En los años que corren, el camino del crepúsculo se va sembrando de ausencias. No hace mucho descendió a la tumba Mercedes Sosa; su partida estremeció de dolor a toda Argentina y su voz resonó nostálgica en muchas otras latitudes del continente. A mediados del año pasado se eclipsó la vida atormentada de otro gran artista: Michael Jackson. Ahora una nueva congoja palpita, intensamente, en la patria de Cafrune y Atahuallpa Yupanqui: Sandro también se ha ido.
Toda ausencia final es dolorosa. Y no hay remedio. La barca de Caronte espera a todos. Pero los artistas, los ídolos se apagan envueltos en un misterioso resplandor de sobrevivencia. Son los únicos que le ganan, de alguna forma, a la muerte.

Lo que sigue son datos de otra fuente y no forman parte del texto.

(* ===== verification/Placement.v ===== *)
(** * Object placement (src/src/placement/placement.c)

    Which erasure set stores an object: consistent hashing over 150 virtual nodes per
    active set of the topology. The module state is the record [placement]; the topology
    the manager returns, the library call that parses a UUID and the disk paths the
    multi-disk layer knows are arguments. *)

From S2P Require Import Prelude CInt CString SipHash SortedArray DiskIO Json Format Topology.
From Stdlib Require Import Ascii.

Definition VNODES_PER_SET : nat := 150.

Record placement_vnode := PVnode {
  pv_hash : Z;
  pv_pool_idx : nat;
  pv_set_idx : nat
}.

#[export] Instance placement_vnode_eq_dec : EqDecision placement_vnode.
Proof. solve_decision. Defined.

(** The globals of the file; [hash_ring_size] is the length of the ring. *)
Record placement := Placement {
  placement_initialized : bool;
  siphash_k0 : Z;
  siphash_k1 : Z;
  hash_ring : list placement_vnode;
  current_generation : Z
}.

Definition placement_start : placement := Placement false 0 0 [] 0.

(** ** The ring *)

(** The positions of the active sets, in the order of the loops. *)
Definition active_in_pool (p : nat) (pool : buckets_pool_topology) : list (nat * nat) :=
  omap id (imap (λ s set, if decide (state set = SET_STATE_ACTIVE) then Some (p, s) else None)
                (sets pool)).

Definition active_sets (t : buckets_cluster_topology) : list (nat * nat) :=
  concat (imap active_in_pool (pools t)).
(** Freeing the detached entry. *)
Lemma chain_rep_free a h tab chs :
  chain_rep (Some a) h tab chs → chain_rep None (delete a h) tab chs.
Proof.
  intros Hr. split; [apply Hr| | |apply Hr].
  - intros b e [Hne Hb]%lookup_delete_Some _. apply (cr_entry _ _ _ _ Hr b e Hb). congruence.
  - intros i ch b Hi Hb. destruct (cr_member _ _ _ _ Hr _ _ _ Hi Hb) as (Hd & e & He & Hs).
    split; [done|]. exists e. rewrite lookup_delete_ne by congruence. done.
Qed.

(** Adding a new entry in front of its chain. *)
Lemma chain_rep_insert a e h tab chs ch :
  h !! a = None → chs !! slot_of (length chs) e = Some ch → ce_next e = head ch →
  chain_rep None h tab chs →
  chain_rep None (<[a := e]> h) (<[slot_of (length chs) e := Some a]> tab)
    (<[slot_of (length chs) e := a :: ch]> chs).
Proof.
  intros Ha Hi Hn Hr. set (i := slot_of (length chs) e) in *.
  assert (i < length chs)%nat as Hlt by (by eapply lookup_lt_Some).
  assert (∀ j ch b, chs !! j = Some ch → b ∈ ch → b ≠ a) as Hfresh.
  { intros j ch' b Hj Hb ->. destruct (cr_member _ _ _ _ Hr _ _ _ Hj Hb) as (_ & ? & ? & _). congruence. }
  split; rewrite ?length_insert.
  - by rewrite list_fmap_insert, <-(cr_table _ _ _ _ Hr).
  - intros b e' [(<- & <-)|(Hne & Hb)]%lookup_insert_Some _.
    + exists (a :: ch). fold i. rewrite list_lookup_insert_eq by done.
      split_and!; [done|set_solver|]. simpl. by rewrite decide_True.
    + destruct (cr_entry _ _ _ _ Hr _ _ Hb ltac:(done)) as (ch' & Hch' & Hb' & Hn').
      destruct (decide (slot_of (length chs) e' = i)) as [E|E].
      * rewrite E in *. simplify_eq. exists (a :: ch). rewrite list_lookup_insert_eq by done.
        split_and!; [done|set_solver|]. by rewrite next_in_cons_ne.
      * exists ch'. by rewrite list_lookup_insert_ne.
  - intros j ch' b Hj Hb. split; [done|].
    destruct (decide (b = a)) as [->|Hne].
    + exists e. rewrite lookup_insert_eq. split; [done|].
      apply list_lookup_insert_Some in Hj as [(<- & <- & _)|(_ & Hj)]; [done|].
      by destruct (Hfresh _ _ _ Hj Hb).
    + rewrite lookup_insert_ne by done.
      apply list_lookup_insert_Some in Hj as [(<- & <- & _)|(_ & Hj)].
      * apply elem_of_cons in Hb as [|Hb]; [done|].
        by destruct (cr_member _ _ _ _ Hr _ _ _ Hi Hb) as (_ & ?).
      * by destruct (cr_member _ _ _ _ Hr _ _ _ Hj Hb) as (_ & ?).
  - intros j ch' [(<- & <- & _)|(_ & Hj)]%list_lookup_insert_Some; [|by eapply cr_nodup].
    apply NoDup_cons. split; [|by eapply cr_nodup]. intros Hac. by apply (Hfresh _ _ _ Hi Hac).
Qed.

(** ** The specification: a list of bindings, most recently used first *)

Abbreviation binding := (string * V * Z)%type.

Fixpoint assoc (k : string) (L : list binding) : option (V * Z) :=
  match L with
  | [] => None
  | (k', m, t) :: L => if decide (k' = k) then Some (m, t) else assoc k L
  end.

Definition others (k : string) (L : list binding) : list binding := filter (λ x, x.1.1 ≠ k) L.

Record lru := Lru {
  bindings : list binding;
  n_hits : Z;
  n_misses : Z;
  n_evictions : Z
}.

(** A new key pushes out the least recently used binding of a full cache. *)
Definition lru_put (max : Z) (k : string) (v : V) (now : Z) (S : lru) : lru :=
  let L := bindings S in
  let x := (k, v, now) in
  match assoc k L with
  | Some _ => Lru (x :: others k L) (n_hits S) (n_misses S) (n_evictions S)
  | None =>
      if max <=? Z.of_nat (length L)
      then Lru (x :: take (pred (length L)) L) (n_hits S) (n_misses S) (n_evictions S + 1)
      else Lru (x :: L) (n_hits S) (n_misses S) (n_evictions S)
  end.

Definition lru_invalidate (k : string) (S : lru) : Z * lru :=
  match assoc k (bindings S) with
  | Some _ => (0, Lru (others k (bindings S)) (n_hits S) (n_misses S) (n_evictions S))
  | None => (-1, S)
  end.

(** ** The bindings that a heap and an LRU list represent *)

Definition abs (h : heap_t) (l : list addr) : list binding := omap (λ a, content <$> h !! a) l.

Definition unique_keys (h : heap_t) : Prop :=
  ∀ a b e e', h !! a = Some e → h !! b = Some e' → ce_key e = ce_key e' → a = b.

Lemma unique_keys_content h h' : same_content h h' → unique_keys h → unique_keys h'.
Proof.
  intros Hs Hu a b e e' Ha Hb Hk. pose proof (Hs a) as Hsa. pose proof (Hs b) as Hsb.
  rewrite Ha in Hsa. rewrite Hb in Hsb. symmetry in Hsa, Hsb.
  apply fmap_Some in Hsa as (e1 & He1 & [= ? ? ?]).
  apply fmap_Some in Hsb as (e2 & He2 & [= ? ? ?]).
  apply (Hu _ _ _ _ He1 He2). congruence.
Qed.

Lemma abs_cons_opt h a l :
  abs h (a :: l) = match h !! a with Some e => content e :: abs h l | None => abs h l end.
Proof. unfold abs. simpl. by destruct (h !! a). Qed.

Lemma abs_ext h h' l :
  (∀ a, a ∈ l → content <$> h' !! a = content <$> h !! a) → abs h' l = abs h l.
Proof.
  induction l as [|a l IH]; intros Hs; [done|]. rewrite !abs_cons_opt, IH by set_solver.
  specialize (Hs a ltac:(set_solver)). destruct (h !! a), (h' !! a); [|done..].
  apply (inj Some) in Hs. by rewrite Hs.
Qed.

Un prodigio excepcional perenniza su voz y su imagen en la memoria colectiva.
Sandro ha muerto, pero vive. Es cierto que ya no lo volveremos a ver en su contextura física, ni nunca más aplaudiremos su actuación en un escenario real; pero su voz, con ese timbre de la pasión temblorosa en su canto, seguiremos escuchándola por siempre, a veces sin querer, sin buscarlo, en alguna parte.
Uno tiende a creer, instintivamente, que los ídolos del canto y el espectáculo no morirán jamás. ¿Cómo puede llevarse también la parca a esos seres tan extraordinarios? No todos los años vemos aparecer un artista original, a veces ni siquiera en toda una generación. La Providencia no es muy pródiga con esas joyas del talento humano. Nadie lo dice, pero tal vez por eso se llora tanto, porque otro Sandro, con esa excepcional calidad humana, con ese atributo de eximio artista, no se sabe cuándo se presentará otra vez.
Con motivo de su deceso, se han reproducido por los canales de la televisión argentina varios pasajes de su vida anterior. Se lo ha visto al “gitano” luciendo su mejor estampa de cantante en varios escenarios del mundo, derrochando feliz, a manos llenas, el tesoro de la juventud. Pero luego vino el otro tiempo inevitable: ¡mudanza gris!, el del pálido otoño y el ocaso al tramontar el último recodo.
“Si se calla el cantor, calla la vida”, cantaba Mercedes. Ciertamente, tras la partida se expande un patético silencio sobre las otras facetas desconocidas de la vida. La humanidad cotidiana del artista suele no ser igual de brillante y jubilosa. En el trasfondo de la figura estelar, una existencia se quiebra y se extingue calladamente.
Hay un común denominador en la vida de los ídolos. El destino es mezquino con ellos en muchas cosas. No conocen la simplicidad gozosa de los seres comunes; éstos, con magra pequeñez pueden sentir la fruición de la dicha. A aquellos no les es fácil alcanzar ni siquiera un lenitivo para sus almas sedientas. ¿Será esa la factura de la celebridad, tan onerosa en costes de salud y de sosiego? Esa paz de que disfruta un labriego sin apenas buscarla, algunos artistas no encuentran en ninguna parte. Quien sabe sólo la muerte, al final del camino, les depara ese ansiado bálsamo espiritual.